To do that, you must install and configure the scanner that is most appropriate for your needs. There are different flavors of SonarScanner for different development environments:

.NET - SonarScanner for .NET

Gradle - SonarScanner for Gradle

There is also a generic SonarScanner for all other development environment

Every SonarQube scanning and reporting follows the 3 steps :

Begin: the begin step is executed when you add the begin command line argument. It hooks into the build pipeline, downloads SonarQube quality profiles and settings and prepares your project for the analysis.

For detailed information about all available parameters, see Analysis Parameters.

Build: between the begin and end steps, you need to build your project, execute tests and generate code coverage data. This part is specific to your needs, and it is not detailed here.

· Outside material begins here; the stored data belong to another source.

(* ===== verification/Info.v ===== *)
(** * Version and port identity (hardrt_version.c, hardrt_portinfo.c)

    The values the build substitutes into the generated headers are
    parameters. *)

From stdpp Require Import base tactics numbers strings.
From S2P Require Import Prelude.
Open Scope Z_scope.

Module Info.

Class BuildInfo := {
  HARDRT_VERSION_MAJOR : Z;
  HARDRT_VERSION_MINOR : Z;
  HARDRT_VERSION_PATCH : Z;
  HARDRT_VERSION_STRING : string;
  HARDRT_PORT_STRING : string;
  HARDRT_PORT_ID : Z
}.

Section info.
Context `{BuildInfo}.

Definition hrt_version_string : string := HARDRT_VERSION_STRING.

Definition hrt_version_u32 : Z :=
  u32 (Z.lor (Z.lor (Z.shiftl HARDRT_VERSION_MAJOR 16) (Z.shiftl HARDRT_VERSION_MINOR 8))
         HARDRT_VERSION_PATCH).

Definition hrt_port_name : string := HARDRT_PORT_STRING.
Definition hrt_port_id : Z := HARDRT_PORT_ID.

End info.
End Info.
Lemma kset_tcb_wf s id tc :
  kern_wf s -> tcb_wf tc -> kern_wf (kset_tcb id tc s).
Proof.
  intros W Hw. eapply kern_wf_update; [exact W|done|done| |]; cbn.
  - by rewrite length_insert.
  - apply Forall_insert; [apply W|done].
Qed.

Lemma kset_tcb_lookup s id tc tc0 i :
  zget (g_tcbs s) id = Some tc0 ->
  zget (g_tcbs (kset_tcb id tc s)) i = if decide (id = i) then Some tc else zget (g_tcbs s) i.
Proof. intros H%zget_Some. cbn. by apply zget_insert. Qed.

(** ** The operations of the kernel on the invariant *)

Lemma kset_rget s id tc pl : rget (ring_of pl) (kset_tcb id tc s) = rget (ring_of pl) s.
Proof. by destruct pl. Qed.

Lemma kset_qlist s id tc pl : qlist (ring_of pl) (kset_tcb id tc s) = qlist (ring_of pl) s.
Proof. unfold qlist. by rewrite kset_rget. Qed.

(** Changing the TCB of a task held outside of the queues, or one of any
    task without changing its state and priority. *)
Lemma inv_set_tcb out s id tc tc' :
  sched_inv out s -> zget (g_tcbs s) id = Some tc -> tcb_wf tc' ->
  (id ∈ out /\ 0 <= prio tc' < HARDRT_MAX_PRIO) \/
    (state tc' = state tc /\ prio tc' = prio tc) ->
  sched_inv out (kset_tcb id tc' s).
Proof.
  intros I Htc Hwf Hch.
  assert (Hl := fun i => kset_tcb_lookup s id tc' tc i Htc).
  destruct I as [[W Iring] Iin Ind Idj Iout Icmp Ipr].
  split; [split; [by apply kset_tcb_wf|]|..]; repeat setoid_rewrite kset_rget;
    repeat setoid_rewrite kset_qlist; try done.
  - intros pl i Hi. rewrite Hl. case_decide; [subst|by apply Iin].
    destruct Hch as [[? _]|[Es Ep]]; [by destruct (Iout i pl)|].
    destruct (Iin pl i Hi) as (t & Ht & ?). exists tc'. rewrite Es, Ep.
    rewrite Htc in Ht. injection Ht as <-. done.
  - intros i t. rewrite Hl. case_decide; [subst|apply Icmp].
    intros [= <-] ? Hs. destruct Hch as [[? _]|[Es _]]; [done|].
    rewrite Es in *. by eapply Icmp.
  - intros i t. rewrite Hl. case_decide; [subst|apply Ipr].
    intros [= <-] Hs. destruct Hch as [[_ ?]|[Es Ep]]; [done|].
    rewrite Ep. rewrite Es in Hs. by eapply Ipr.
Qed.

Lemma base_push s pl id :
  base_wf s -> ring_ok (ring_of pl) s ->
  Z.of_nat (length (qlist (ring_of pl) s)) < HARDRT_MAX_TASKS ->
  base_wf (lpush (ring_of pl) id s).
Proof.
  intros [W Wr] Hr Hl. split.
  - eapply kern_wf_update; [exact W|apply lpush_scalars| | |]; rewrite ?lpush_tcbs; [|done|apply W].
    unfold lpush. destruct (rget _ s); [by apply rput_rq_length|done].
  - intros pl' r. destruct (decide (pl = pl')) as [<-|Hne].
    + destruct (lpush_spec id s Hr Hl) as [(r' & E & ?) _]. rewrite E. by intros [= <-].
    + rewrite rget_lpush_ne by done. apply Wr.
Qed.

Lemma base_pop s pl x l :
  base_wf s -> ring_ok (ring_of pl) s -> qlist (ring_of pl) s = x :: l ->
  base_wf (lpop (ring_of pl) s).
Proof.
  intros [W Wr] Hr Hl. split.
  - eapply kern_wf_update; [exact W|apply lpop_scalars| | |]; rewrite ?lpop_tcbs; [|done|apply W].
    unfold lpop. destruct (rget _ s); [by apply rput_rq_length|done].
  - intros pl' r. destruct (decide (pl = pl')) as [<-|Hne].
    + destruct (lpop_spec x l s Hr Hl) as [(r' & E & ?) _]. rewrite E. by intros [= <-].
    + rewrite rget_lpop_ne by done. apply Wr.
Qed.

(** Storing a held task in the queue its state belongs to. *)
Lemma inv_enqueue out s pl id tc :
  sched_inv (id :: out) s -> id ∉ out -> zget (g_tcbs s) id = Some tc ->
  state tc = place_state pl -> (forall pr, pl = PReady pr -> prio tc = pr) ->
  ring_ok (ring_of pl) s ->
  sched_inv out (lpush (ring_of pl) id s).
Proof.
  intros I Hno Htc Hst Hpl Hr.
  assert (Hni : forall pl', id ∉ qlist (ring_of pl') s).
  { intros pl'. apply (inv_out _ _ I). apply list_elem_of_here. }
  assert (Hroom := inv_room _ _ _ _ _ I Htc (Hni pl)).
  assert (Hmem : forall pl' i, i ∈ qlist (ring_of pl') (lpush (ring_of pl) id s) <->
    i ∈ qlist (ring_of pl') s \/ (pl = pl' /\ i = id)).
  { intros pl' i. rewrite qlist_lpush, elem_of_app by done.
    case_decide; rewrite ?list_elem_of_singleton, ?elem_of_nil; tauto. }
  destruct I as [W Iin Ind Idj Iout Icmp Ipr]. split; rewrite ?lpush_tcbs; try done.
  - by apply base_push.
  - intros pl' i [Hi|[<- ->]]%Hmem; [by apply Iin|by exists tc].
  - intros pl'. rewrite qlist_lpush by done. case_decide; [|by rewrite app_nil_r].
    apply NoDup_app. split; [done|]. split; [|apply NoDup_singleton].
    intros x Hx ->%list_elem_of_singleton. by destruct (Hni pl').
  - intros pl1 pl2 i [H1|[<- ->]]%Hmem [H2|[<- ?]]%Hmem; subst; eauto;
      exfalso; eapply Hni; eauto.
  - intros i pl' Hi [H1|[<- ->]]%Hmem; [|done].
    eapply (Iout i pl'); [by apply list_elem_of_further|done].
  - intros i t Ht Hi Hs. destruct (decide (i = id)) as [->|Hne].
    + exists pl. rewrite Htc in Ht. injection Ht as <-. split; [done|]. apply Hmem. by right.
    + destruct (Icmp i t Ht) as (pl' & ? & ?); [by rewrite elem_of_cons; intros [?|?]|done|].
      exists pl'. split; [done|]. apply Hmem. by left.
Qed.

(** Taking the oldest task out of a queue: it is held. *)
Lemma inv_dequeue out s pl id l :
  sched_inv out s -> qlist (ring_of pl) s = id :: l -> ring_ok (ring_of pl) s ->
  sched_inv (id :: out) (lpop (ring_of pl) s).
Proof.
  intros I Hl Hr.
  assert (Hmem : forall pl' i, i ∈ qlist (ring_of pl') (lpop (ring_of pl) s) <->
    i ∈ qlist (ring_of pl') s /\ i <> id).
  { intros pl' i. erewrite qlist_lpop by done.
    pose proof (inv_nodup _ _ I pl) as Hnd. rewrite Hl in Hnd.
    apply NoDup_cons in Hnd as [Hn _]. case_decide as E.
    - subst. rewrite Hl, elem_of_cons. split; [|tauto]. intros Hi. split; [by right|congruence].
    - split; [|tauto]. intros Hi. split; [done|]. intros ->. apply E.
      eapply (inv_disj _ _ I); [|exact Hi]. rewrite Hl. apply list_elem_of_here. }
  destruct I as [W Iin Ind Idj Iout Icmp Ipr]. split; rewrite ?lpop_tcbs; try done.
  - by eapply base_pop.
  - intros pl' i [Hi _]%Hmem. by apply Iin.
  - intros pl'. erewrite qlist_lpop by done. case_decide; [|done].
    subst. specialize (Ind pl'). rewrite Hl in Ind. by apply NoDup_cons in Ind as [_ ?].
  - intros pl1 pl2 i [H1 _]%Hmem [H2 _]%Hmem. eauto.
  - intros i pl' [->|Hi]%elem_of_cons [H1 Hne]%Hmem; [done|by eapply Iout].
  - intros i t Ht [Hne Hi]%not_elem_of_cons Hs. destruct (Icmp i t Ht Hi Hs) as (pl' & ? & ?).
    exists pl'. split; [done|]. by apply Hmem.
Qed.

(** A sleeping or unused task is in no queue: it can be held or not. *)
Lemma inv_hold out s id tc :
  sched_inv out s -> zget (g_tcbs s) id = Some tc ->
  state tc = HRT_SLEEP \/ state tc = HRT_UNUSED -> sched_inv (id :: out) s.
Proof.
  intros [W Iin Ind Idj Iout Icmp Ipr] Htc Hs. split; try done.
  - intros i pl [->|Hi]%elem_of_cons; [|by apply Iout].
    intros (t & Ht & E & _)%Iin. rewrite Htc in Ht. injection Ht as <-.
    destruct pl; cbn in E; destruct Hs; congruence.
  - intros i t Ht [_ Hi]%not_elem_of_cons Hst. by eapply Icmp.
Qed.

Lemma inv_release out s id tc :
  sched_inv (id :: out) s -> zget (g_tcbs s) id = Some tc ->
  state tc = HRT_SLEEP \/ state tc = HRT_UNUSED -> sched_inv out s.
Proof.
  intros [W Iin Ind Idj Iout Icmp Ipr] Htc Hs. split; try done.
  - intros i pl Hi. apply Iout. by apply list_elem_of_further.
  - intros i t Ht Hi Hst. destruct (decide (i = id)) as [->|].
    + rewrite Htc in Ht. injection Ht as <-. destruct Hs, Hst; congruence.
    + eapply Icmp; [done| |done]. by apply not_elem_of_cons.
Qed.

End inv_facts.

(** ** Making a held task ready *)

Section make_ready.
Context `{C : Config} {Cok : ConfigOk C}.

(** The effect of [hrt__make_ready]. *)
Definition kready (id : Z) (tc : _hrt_tcb_t) (s : kern) : kern :=
  lpush (rq_ring (prio tc)) id (kset_tcb id (tcb_ready tc) s).

Lemma tcb_ready_wf tc : tcb_wf tc -> tcb_wf (tcb_ready tc).
Proof. by intros []. Qed.

Lemma tcb_refill_wf tc : tcb_wf tc -> tcb_wf (tcb_refill tc).
Proof. by intros []. Qed.

Lemma inv_tcb_wf out s id tc : sched_inv out s -> zget (g_tcbs s) id = Some tc -> tcb_wf tc.
Proof.
  intros I Htc. unfold zget in Htc. destruct (id <? 0); [done|].
  eapply Forall_lookup_1; [|exact Htc]. apply (bwf_kern s (inv_base out s I)).
Qed.

Lemma make_ready_inv out s id tc :
  sched_inv (id :: out) s -> id ∉ out -> zget (g_tcbs s) id = Some tc ->
  0 <= prio tc < HARDRT_MAX_PRIO -> sched_inv out (kready id tc s).
Proof.
  intros I Hno Htc Hp. eapply (inv_enqueue out _ (PReady (prio tc))) with (tc := tcb_ready tc).
  - eapply inv_set_tcb; [done|done|by eapply tcb_ready_wf, inv_tcb_wf|].
    left. split; [apply list_elem_of_here|done].
  - done.
  - by eapply kset_tcb_get.
  - done.
  - by intros pr [= <-].
  - by eapply (inv_rq (id :: out) s).
Qed.

Lemma exec_make_ready_inv `{PL : PortLayer} n out s p id tc :
  sched_inv (id :: out) s -> zget (g_tcbs s) id = Some tc -> state tc <> HRT_READY ->
  0 <= prio tc < HARDRT_MAX_PRIO ->
  exec n (hrt__make_ready id) s p = Done tt (kready id tc s) p.
Proof.
  intros I Htc Hst Hp. apply exec_make_ready; try done.
  - by eapply inv_tcb_valid.
  - by eapply inv_rq.
  - eapply (inv_room _ s (PReady (prio tc))); [done|done|].
    apply (inv_out _ _ I). apply list_elem_of_here.
Qed.

Lemma kready_tcbs id tc s i tc0 :
  zget (g_tcbs s) id = Some tc0 ->
  zget (g_tcbs (kready id tc s)) i =
  if decide (id = i) then Some (tcb_ready tc) else zget (g_tcbs s) i.
Proof.
  intros H. unfold kready. rewrite (lpush_tcbs (PReady (prio tc))). by eapply kset_tcb_lookup.
Qed.

Lemma kready_scalars id tc s : same_scalars s (kready id tc s).
Proof. exact (lpush_scalars (PReady (prio tc)) id (kset_tcb id (tcb_ready tc) s)). Qed.

Lemma kready_qlist out s id tc pl :
  sched_inv (id :: out) s -> zget (g_tcbs s) id = Some tc -> 0 <= prio tc < HARDRT_MAX_PRIO ->
  qlist (ring_of pl) (kready id tc s)
  = qlist (ring_of pl) s ++ (if decide (PReady (prio tc) = pl) then [id] else []).
Proof.
  intros I Htc Hp. unfold kready. change (rq_ring (prio tc)) with (ring_of (PReady (prio tc))).
  rewrite qlist_lpush, kset_qlist; [done| |].
  - exact (inv_rq _ _ _ I Hp).
  - rewrite kset_qlist. eapply inv_room; [done|done|].
    apply (inv_out _ _ I). apply list_elem_of_here.
Qed.

End make_ready.

(** The synchronisation objects of a state. *)
Definition objs (s : kern) := (m_sems s, m_mutexes s, m_queues s).

Lemma kready_objs `{Config} id tc s : objs (kready id tc s) = objs s.
Proof. unfold kready, lpush. by destruct (rget _ _). Qed.

(** ** Waking the oldest waiter of an object *)

Section wake_waiter.
Context `{C : Config} {Cok : ConfigOk C}.

(** The effect of popping the waiter [w] of queue [pl] and making it ready. *)
Definition kwake (pl : place) (w : Z) (tc : _hrt_tcb_t) (s : kern) : kern :=
  kready w tc (lpop (ring_of pl) s).

Lemma inv_head_tcb out s pl w ws :
  sched_inv out s -> qlist (ring_of pl) s = w :: ws ->
  exists tc, zget (g_tcbs s) w = Some tc /\ valid_id w /\ (w ∉ out) /\
             state tc = place_state pl /\ 0 <= prio tc < HARDRT_MAX_PRIO.
Proof.
  intros I Hw. assert (Hin : w ∈ qlist (ring_of pl) s) by (rewrite Hw; apply list_elem_of_here).
  destruct (inv_in _ _ I pl w Hin) as (tc & Htc & Hst & _). exists tc. split_and!; try done.
  - by eapply inv_tcb_valid.
  - intros Ho. by apply (inv_out _ _ I w pl Ho).
  - eapply (inv_prio _ _ I); [done|]. rewrite Hst. by destruct pl.
  - eapply (inv_prio _ _ I); [done|]. rewrite Hst. by destruct pl.
Qed.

End: the end step is executed when you add the "end" command line argument. It cleans the MSBuild/.NET build hooks, collects the analysis data generated by the build, the test results, the code coverage and then uploads everything to SonarQube server

Local SonarQube server

If you want to have the results of your scan sent to a local hosted server, 

Windows

Firstly, select "Community Edition" from SonarQube and click download.

Select "Extract All" from the menu and then click "Extract" .

To run sonar scanner on specific project (eg .NET), copy the extracted directory into the same directory as your .sln file

To run SonarQube manually, run the StartSonar.bat file

When the server is running, open it in browser at http://localhost:9000

The default username and password are "admin"

You have to change the default password after log in.

Now when you go through the Begin, Scan and End phases of SonarQube the results will be sent to this local SonarQube server

SonarScanner for .NET

SonarScanner for .NET is distributed as a standalone command line executable that supports .NET Core on every platform (Windows, macOS, Linux). The properties for the scan will be predefined in sonar-project.properties file

Prerequisites

At least the minimal version of Java supported by your SonarQube server: Java version 11+

The SDK corresponding to your build system:

.NET Framework v4.6 - either Build Tools for Visual Studio 2015 Update 3 or the Build Tools for Visual Studio 2017

.NET Core SDK 2.0 and above (for .NET Core version of the scanner or if you plan to use .NET Core Global Tool

Compatibility

Scanner Version SonarQube
5.x LTS 6.7+
4.x LTS 6.7+

Installation (Begin step)

Standalone executable

Expand the downloaded file into the directory of your choice. We'll refer to it as $install_directory in the next steps.

Add $install_directory to your PATH environment variable.

.NET Core Global Tool

*command : dotnet tool install --global dotnet-sonarscanner *

Build and End step

Invocation command of the SonarScanner for .NET will depend on the scanner flavor:

Scanner Flavor Invocation
.NET 5 dotnet <path to SonarScanner.MSBuild.dll> 
.NET Core Global Tool dotnet sonarscanner begin 
.NET Core 2.0+ dotnet <path to SonarScanner.MSBuild.dll>
.NET Framework 4.6+ SonarScanner.MSBuild.exe begin 

There are two versions of the SonarScanner for .NET. In the following commands, you need to pass an authentication token using the sonar.login property.

"Classic" .NET Framework Usage

This version is based on the "classic" .NET Framework. To use it, execute the following commands from the root folder of your project:

SonarScanner.MSBuild.exe begin /k:"project-key" /d:sonar.login="

"MSBuild.exe /t:Rebuild

SonarScanner.MSBuild.exe end /d:sonar.login=""

.NET Core and .NET Core Global Tool Invocation

dotnet tool install --global dotnet-sonarscanner

dotnet sonarscanner begin /k:"project-key" /d:sonar.login=""

dotnet build

dotnet sonarscanner end /d:sonar.login=""

Sample projects

To help you get started, simple project samples are available for most languages on GitHub. They can be browsed or downloaded. You'll find them filed under sonarqube-scanner/src.